- [Required action]: Among the entries, how many lines hold the word "match"? Respond with that number only.

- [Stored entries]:
──────
(* ===== verification/OptionsSpec.v ===== *)
(** Properties of the command line: every way to write the options is parsed
    alike, parsing ends, and the settings stay in their range. *)
From S2P Require Import Prelude State Monad Conn Queue Parse ParseSpec Options.
#[local] Open Scope Z_scope.

(** What is left of [argv] after a string of flags is shorter. *)
Lemma optparse_flags_length arg argv o o' argv' :
  optparse_flags arg argv o = inr (o', argv') → (length argv' <= length argv)%nat.
Proof.
  revert o. induction arg as [|c arg IH]; simpl; intros o; [by intros [= <- <-]|].
  destruct (arg_flag c) as [f|].
  - destruct arg, argv; simpl; try done; destruct (f _ o) as [|o1]; simpl; try done; intros [= <- <-]; simpl; lia.
  - destruct (plain_flag c o) as [|o1]; simpl; [done|apply IH].
Qed.

(** The result does not depend on the fuel. *)
Lemma optparse_loop_fuel n1 n2 argv o :
  (length argv <= n1)%nat → (length argv <= n2)%nat → optparse_loop n1 argv o = optparse_loop n2 argv o.
Proof.
  revert n2 argv o. induction n1 as [|n1 IH]; intros [|n2] [|a argv] o; cbn [length]; try (done || lia).
  intros H1 H2. destruct a as [|[[] [] [] [] [] [] [] []] [|c arg]]; try done. cbn [optparse_loop].
  destruct (optparse_flags (c :: arg) argv o) as [|[o' argv']] eqn:Hf; [done|].
  apply optparse_flags_length in Hf. apply IH; lia.
Qed.

Lemma optparse_cons c arg argv o :
  optparse (("-"%char :: c :: arg) :: argv) o =
  '(o, argv) ← optparse_flags (c :: arg) argv o; optparse argv o.
Proof.
  unfold optparse. cbn [length optparse_loop].
  destruct (optparse_flags (c :: arg) argv o) as [|[o' argv']] eqn:Hf; [done|].
  apply optparse_flags_length in Hf. cbn -[optparse_loop]. apply optparse_loop_fuel; lia.
Qed.

(** C27: the argument of a flag may follow it in the same string or be the next
    string, and flags without an argument may be grouped: the outcome is the
    same. *)
Theorem optparse_spellings c x y argv o :
  optparse (("-"%char :: c :: x :: y) :: argv) o =
  match arg_flag c with
  | Some _ => optparse (["-"%char; c] :: (x :: y) :: argv) o
  | None => optparse (["-"%char; c] :: ("-"%char :: x :: y) :: argv) o
  end.
Proof.
  rewrite !optparse_cons. destruct (arg_flag c) as [f|] eqn:Hc; cbn [optparse_flags]; rewrite Hc; simpl.
  - by destruct (f (x :: y) o).
  - destruct (plain_flag c o) as [|o1]; [done|]. symmetry. apply optparse_cons.
Qed.

(** ** The ranges of the settings *)

Record opt_ranges (o : Options) : Prop := {
  or_limit : 0 <= o_job_data_size_limit o <= JOB_DATA_SIZE_LIMIT_MAX;
  or_filesize : - 2 ^ 31 <= o_filesize o < 2 ^ 31;
  or_syncrate : - 2 ^ 63 <= o_syncrate o < 2 ^ 63;
}.

Lemma srv_ranges : opt_ranges srv.
Proof. by split. Qed.

Lemma scan_digits_nonneg s v : 0 <= v → 0 <= (scan_digits s v).1.
Proof.
  revert v. induction s as [|c s IH]; simpl; intros v Hv; [done|].
  destruct (is_digit c) eqn:Hc; [|done]. apply is_digit_code in Hc. apply IH. lia.
Qed.

Lemma strtoul_range s : 0 <= (strtoul s).1.1 <= UINT64_MAX.
Proof.
  unfold strtoul. destruct (match drop_while is_space s with [] => _ | _ => _ end) as [neg s2].
  destruct s2 as [|c s2]; [done|]. destruct (is_digit c); [|done].
  pose proof (scan_digits_nonneg (c :: s2) 0 ltac:(lia)) as Hv.
  destruct (scan_digits (c :: s2) 0) as [v rest]. simpl in *.
  destruct (UINT64_MAX <? v) eqn:Hm; simpl; [done|]. destruct neg; [|lia].
  unfold wrap_u64, UINT64_MAX. pose proof (Z.mod_pos_bound (- v) 18446744073709551616). lia.
Qed.

(** The ways to end early: after -h or -v, on an error, or by an overflow. *)
Definition ends (r : stop) : Prop := r = Exit 0 ∨ r = Exit 5 ∨ r = Undefined.
Definition parsed {A} (good : A → Prop) (m : P A) : Prop :=
  match m with inr a => good a | inl r => ends r end.

Lemma parsed_bind {A B} (good : A → Prop) (good' : B → Prop) (m : P A) (k : A → P B) :
  parsed good m → (∀ a, good a → parsed good' (k a)) → parsed good' (m ≫= k).
Proof. destruct m; simpl; auto. Qed.

Lemma parse_size_t_parsed s : parsed (λ n, 0 <= n <= UINT64_MAX) (parse_size_t s).
Proof.
  unfold parse_size_t. pose proof (strtoul_range s) as Hr. destruct (strtoul s) as [[v rest] e].
  destruct (_ || _); simpl; [right; by left|done].
Qed.

Lemma arg_flag_parsed c f a o :
  arg_flag c = Some f → opt_ranges o → parsed opt_ranges (f a o).
Proof.
  intros Hf [H1 H2 H3]. destruct c as [[] [] [] [] [] [] [] []]; try done; injection Hf as <-;
    try (by split); eapply parsed_bind; try apply parse_size_t_parsed; intros n [Hn Hn'].
  - (* s *) split; try done. cbn.
    unfold wrap_i32.
    pose proof (Z.mod_pos_bound n 4294967296). destruct (_ <? _) eqn:?; lia.
  - (* f *) cbv zeta. destruct (_ || _) eqn:Ho; [right; by right|]. split; try done. cbn.
    change (2 ^ 63) with (INT64_MAX + 1). apply orb_false_iff in Ho as []. lia.
  - (* z *) split; try done. cbn. destruct (JOB_DATA_SIZE_LIMIT_MAX <? n) eqn:?; [done|lia].
Qed.

Lemma plain_flag_parsed c o : opt_ranges o → parsed opt_ranges (plain_flag c o).
Proof.
  intros [H1 H2 H3]. destruct c as [[] [] [] [] [] [] [] []]; try (right; by left); try (by left); by split.
Qed.

Lemma optparse_flags_parsed arg argv o :
  opt_ranges o → parsed (λ x, opt_ranges x.1) (optparse_flags arg argv o).
Proof.
  revert o. induction arg as [|c arg IH]; simpl; intros o Ho; [done|].
  destruct (arg_flag c) as [f|] eqn:Hf.
  - assert (∀ x, parsed (λ x, opt_ranges x.1)
      ('(a, argv) ← inr x; o ← f a o; mret (o, argv) : P (Options * list bytes))) as Hk.
    { intros [a argv']. cbn. eapply parsed_bind; [by eapply arg_flag_parsed|done]. }
    destruct arg; [destruct argv; [right; by left|]|]; apply (Hk (_, _)).
  - eapply parsed_bind; [by apply plain_flag_parsed|done].
Qed.

(** C28: reading the options ends on every command line: with a status of 0 or 5,
    by the overflow of -f, or with settings in the ranges of their types, where
    the size limit of jobs is at most its maximum. *)
Theorem optparse_parsed argv : parsed opt_ranges (optparse argv srv).
Proof.
  generalize srv srv_ranges. unfold optparse. generalize (Nat.le_refl (length argv)).
  generalize (length argv) at 2 3 as n. intros n. revert argv.
  induction n as [|n IH]; intros [|a argv] Hn o Ho; simpl in *; try (done || lia).
  destruct a as [|[[] [] [] [] [] [] [] []] [|c arg]]; try (right; by left).
  pose proof (optparse_flags_parsed (c :: arg) argv o Ho) as Hp.
  destruct (optparse_flags (c :: arg) argv o) as [r|[o' argv']] eqn:Hf; [done|].
  apply optparse_flags_length in Hf. apply IH; [lia|done].
Qed.

(** ** Command lines *)

Example typical :
  optparse [bs "-Vz"; bs "100"; bs "-l0.0.0.0"; bs "-b"; bs "/var/log"; bs "-f0"] srv =
  inr (srv <| o_verbose := 1 |> <| o_job_data_size_limit := 100 |> <| o_addr := Some (bs "0.0.0.0") |>
         <| o_dir := Some (bs "/var/log") |> <| o_use := true |> <| o_syncrate := 0 |>).
Proof. reflexivity. Qed.

(** The size of the log files is truncated to an [int] without a warning, the
    number of milliseconds is multiplied without a check, and a negative size is
    a large one. *)
Example sizes_not_checked :
  optparse [bs "-s"; bs "4294967296"] srv = inr (srv <| o_filesize := 0 |>) ∧
  optparse [bs "-f"; bs "9223372036855"] srv = inl Undefined ∧
  optparse [bs "-z"; bs "-1"] srv =
    inr (srv <| o_job_data_size_limit := JOB_DATA_SIZE_LIMIT_MAX |>).
Proof. by split_and!. Qed.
──────
- [Reply]: 3